Work instruction →
The line that contains "drawn under the" marks the end: retype the data below exactly from its first line through that line.

Stored data:
(* ===== verification/ExplorerFacts.v ===== *)
(** * What the file explorer does

    The list is a stable sort of the directory, a click selects the entry that is
    drawn under the pointer, and a delete that was armed can hit another file. *)
From stdpp Require Import list_numbers sorting.
From S2P Require Import Prelude Bytes Text Keyboard Disk Rtc Fat FatFile Session Editor Font Gfx Draw PixelBuffer Canvas Diagonal Steady Explorer.

(** ** Sorting *)
Lemma str_lt_irrefl a : str_lt a a = false.
Proof. induction a as [|x a IH]; [done|]. cbn [str_lt]. by rewrite Z.ltb_irrefl, Z.eqb_refl, IH. Qed.
Lemma str_lt_trans a b c : str_lt a b = true -> str_lt b c = true -> str_lt a c = true.
Proof.
  revert b c. induction a as [|x a IH]; intros [|y b] [|z c]; try done. cbn [str_lt].
  rewrite !orb_true_iff, !andb_true_iff, !Z.ltb_lt, !Z.eqb_eq.
  intros [?|[-> Hab]] [?|[-> Hbc]]; [left; lia..|]. right. split; [done|]. by eapply IH.
Qed.
(** What neither precedes nor follows is in the same place as anything else. *)
Lemma str_lt_total a b : str_lt a b = true \/ a = b \/ str_lt b a = true.
Proof.
  revert b. induction a as [|x a IH]; intros [|y b]; try (by auto). cbn [str_lt].
  rewrite !orb_true_iff, !andb_true_iff, !Z.ltb_lt, !Z.eqb_eq.
  destruct (Z.lt_trichotomy x y) as [?|[->|?]]; [by auto| |by auto].
  destruct (IH b) as [?|[->|?]]; auto.
Qed.
Section order.
Context (key : SortKey) (asc : bool).
Abbreviation less a b := (entry_less a b key asc).
(** The key's order, as a comparison of ranks. *)
Lemma less_negatively_trans a b c : less a b = false -> less b c = false -> less a c = false.
Proof.
  unfold entry_less.
  set (lt := fun x y => match key with Name => str_lt (to_lowercase (name x)) (to_lowercase (name y)) | Size => size x <? size y
    | Type_ => str_lt (file_type (name x)) (file_type (name y)) end).
  assert (forall x y z, lt x y = false -> lt y z = false -> lt x z = false) as Hlt.
  { intros x y z. unfold lt. destruct key; [| rewrite !Z.ltb_ge; lia |].
    all: generalize (to_lowercase (name x)), (to_lowercase (name y)), (to_lowercase (name z)), (file_type (name x)), (file_type (name y)), (file_type (name z)).
    all: intros u v w u' v' w' H1 H2.
    - destruct (str_lt_total u v) as [?|[->|?]]; [congruence|done|]. destruct (str_lt_total v w) as [?|[->|?]]; [congruence|done|].
      apply not_true_is_false. intros Huw. pose proof (str_lt_trans _ _ _ Huw H0) as Hx. pose proof (str_lt_trans _ _ _ Hx H) as Hy. congruence.
    - destruct (str_lt_total u' v') as [?|[->|?]]; [congruence|done|]. destruct (str_lt_total v' w') as [?|[->|?]]; [congruence|done|].
      apply not_true_is_false. intros Huw. pose proof (str_lt_trans _ _ _ Huw H0) as Hx. pose proof (str_lt_trans _ _ _ Hx H) as Hy. congruence. }
  repeat case_bool_decide; destruct (is_dir a), (is_dir b), (is_dir c); try congruence; try done; destruct asc; eauto.
Qed.
Lemma less_asym a b : less a b = true -> less b a = false.
Proof.
  unfold entry_less. rewrite (bool_decide_ext (is_dir b = is_dir a) (is_dir a = is_dir b)) by done. case_bool_decide.
  - destruct key, asc; intros Hl; try (rewrite Z.ltb_lt in Hl; rewrite Z.ltb_ge; lia);
      apply not_true_is_false; intros Hl'; pose proof (str_lt_trans _ _ _ Hl Hl') as Hx; by rewrite str_lt_irrefl in Hx.
  - destruct (is_dir a), (is_dir b); congruence.
Qed.
Lemma less_irrefl a : less a a = false.
Proof. destruct (less a a) eqn:E; [|done]. pose proof (less_asym _ _ E). congruence. Qed.
End order.
Section sorting.
Context (key : SortKey) (asc : bool).
Abbreviation less a b := (entry_less a b key asc).
Definition after_or_same (a b : DirEntry) : Prop := entry_less b a key asc = false.
(** Neither entry comes before the other. *)
Definition same_place (e a : DirEntry) : Prop := entry_less a e key asc = false /\ entry_less e a key asc = false.
#[local] Instance same_place_dec e a : Decision (same_place e a).
Proof. unfold same_place. apply _. Defined.
Lemma bubble_spec p b r : exists p1 p2, p = p1 ++ p2 /\ bubble key asc (length p) (p ++ b :: r) = p1 ++ b :: p2 ++ r /\
  Forall (fun a => less b a = true) p2 /\ forall a, last p1 = Some a -> less b a = false.
Proof.
  revert r. induction p as [|a p IH] using rev_ind; intros r; [by exists [], []|].
  rewrite length_app. cbn [length]. rewrite Nat.add_1_r. cbn [bubble]. rewrite <- app_assoc. change ([a] ++ b :: r) with (a :: b :: r).
  assert ((p ++ a :: b :: r) !! S (length p) = Some b) as -> by (rewrite lookup_app_r by lia; by replace (S (length p) - length p)%nat with 1%nat by lia).
  assert ((p ++ a :: b :: r) !! length p = Some a) as -> by by rewrite list_lookup_middle.

  destruct (less b a) eqn:El.
  - rewrite insert_app_r_alt by lia. replace (S (length p) - length p)%nat with 1%nat by lia. cbn [insert list_insert].
    rewrite (insert_app_r_alt p) by lia. rewrite Nat.sub_diag. cbn [insert list_insert].
    destruct (IH (a :: r)) as (p1 & p2 & -> & E & Hf & Hl). exists p1, (p2 ++ [a]). rewrite app_assoc. split; [done|].
    rewrite E, <- app_assoc. split; [done|]. split; [|done]. apply Forall_app. by split; [|constructor].
  - exists (p ++ [a]), []. rewrite app_nil_r, <- app_assoc. split; [done|]. split; [done|]. split; [done|].
    intros a'. rewrite last_snoc. by intros [= <-].
Qed.
Definition sorted : list DirEntry -> Prop := StronglySorted after_or_same.
Lemma sorted_app p q : sorted (p ++ q) <-> sorted p /\ sorted q /\ forall a b, a ∈ p -> b ∈ q -> after_or_same a b.
Proof.
  unfold sorted. induction p as [|x p IH]; cbn [app].
  - split; [intros Hs; split_and!; [constructor|done|]; intros a b Ha; by apply not_elem_of_nil in Ha|by intros (_ & ? & _)].
  - split.
    + intros [Hs Hx]%StronglySorted_inv. apply IH in Hs as (Hp & Hq & Hpq). rewrite Forall_app in Hx. destruct Hx as [Hx1 Hx2].
      split_and!; [by constructor|done|]. intros a b [->|Ha]%elem_of_cons Hb; [|by auto]. rewrite Forall_forall in Hx2. auto.
    + intros ([Hp Hx]%StronglySorted_inv & Hq & Hpq). constructor.
      * apply IH. split_and!; try done. intros a b Ha. apply Hpq. by apply elem_of_cons; right.
      * apply Forall_app. split; [done|]. rewrite Forall_forall. intros b Hb. apply Hpq; [|done]. by apply elem_of_cons; left.
Qed.
Lemma sorted_insert p1 p2 b : sorted (p1 ++ p2) -> Forall (fun a => less b a = true) p2 ->
  (forall a, last p1 = Some a -> less b a = false) -> sorted (p1 ++ b :: p2).
Proof.
  rewrite !sorted_app. intros (H1 & H2 & H12) Hb Hl. split; [done|].
  assert (forall a, a ∈ p1 -> after_or_same a b) as Hab.
  { intros a Ha. destruct p1 as [|l p1 _] using rev_ind; [by apply not_elem_of_nil in Ha|]. specialize (Hl l). rewrite last_snoc in Hl.
    specialize (Hl eq_refl). apply elem_of_app in Ha as [Ha| ->%list_elem_of_singleton]; [|done].
    apply sorted_app in H1 as (_ & _ & H1). unfold after_or_same in *. eapply less_negatively_trans; [exact Hl|].
    apply H1; [done|]. by apply list_elem_of_singleton. }
  split.
  - constructor; [done|]. eapply Forall_impl; [exact Hb|]. intros a Ha. by apply less_asym.
  - intros a c Ha [->|Hc]%elem_of_cons; auto.
Qed.
Lemma filter_insert e p1 p2 b : Forall (fun a => less b a = true) p2 ->
  filter (same_place e) (p1 ++ b :: p2) = filter (same_place e) ((p1 ++ p2) ++ [b]).
Proof.
  intros Hb. rewrite !filter_app, filter_cons. destruct (decide (same_place e b)) as [[He1 He2]|He].
  - assert (filter (same_place e) p2 = []) as ->.
    { induction Hb as [|a p2 Ha _ IH]; [done|]. rewrite filter_cons, decide_False; [done|]. intros [_ Hea].
      pose proof (less_negatively_trans key asc b e a He1 Hea). congruence. }
    rewrite filter_cons, decide_True by done. by rewrite app_nil_r.
  - rewrite filter_cons, decide_False, app_nil_r by done. done.
Qed.
Definition stable_sort_of (l s : list DirEntry) : Prop :=
  s ≡ₚ l /\ sorted s /\ forall e, filter (same_place e) s = filter (same_place e) l.
Lemma sort_from_spec n l0 p r : stable_sort_of l0 p -> length r = n ->
  stable_sort_of (l0 ++ r) (sort_from key asc n (length p) (p ++ r)).
Proof.
  revert l0 p r. induction n as [|n IH]; intros l0 p r Hp Hr.
  - destruct r; [|done]. by rewrite !app_nil_r.
  - destruct r as [|b r]; [done|]. injection Hr as Hr. cbn [sort_from]. destruct Hp as (Hperm & Hs & Hf).
    destruct (bubble_spec p b r) as (p1 & p2 & -> & -> & Hb & Hl).
    replace (p1 ++ b :: p2 ++ r) with ((p1 ++ b :: p2) ++ r) by by rewrite <- app_assoc.
    replace (S (length (p1 ++ p2))) with (length (p1 ++ b :: p2)) by (rewrite !length_app; cbn [length]; lia).
    replace (l0 ++ b :: r) with ((l0 ++ [b]) ++ r) by by rewrite <- app_assoc. apply IH; [|done]. split; [|split].
    + rewrite <- Hperm, <- !app_assoc. apply Permutation_app_head. by rewrite Permutation_app_comm.
    + by apply sorted_insert.
    + intros e. rewrite filter_insert by done. rewrite filter_app, Hf. by rewrite filter_app.
Qed.
End sorting.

Output for this task →
(* ===== verification/ExplorerFacts.v ===== *)
(** * What the file explorer does

    The list is a stable sort of the directory, a click selects the entry that is
    drawn under the pointer, and a delete that was armed can hit another file. *)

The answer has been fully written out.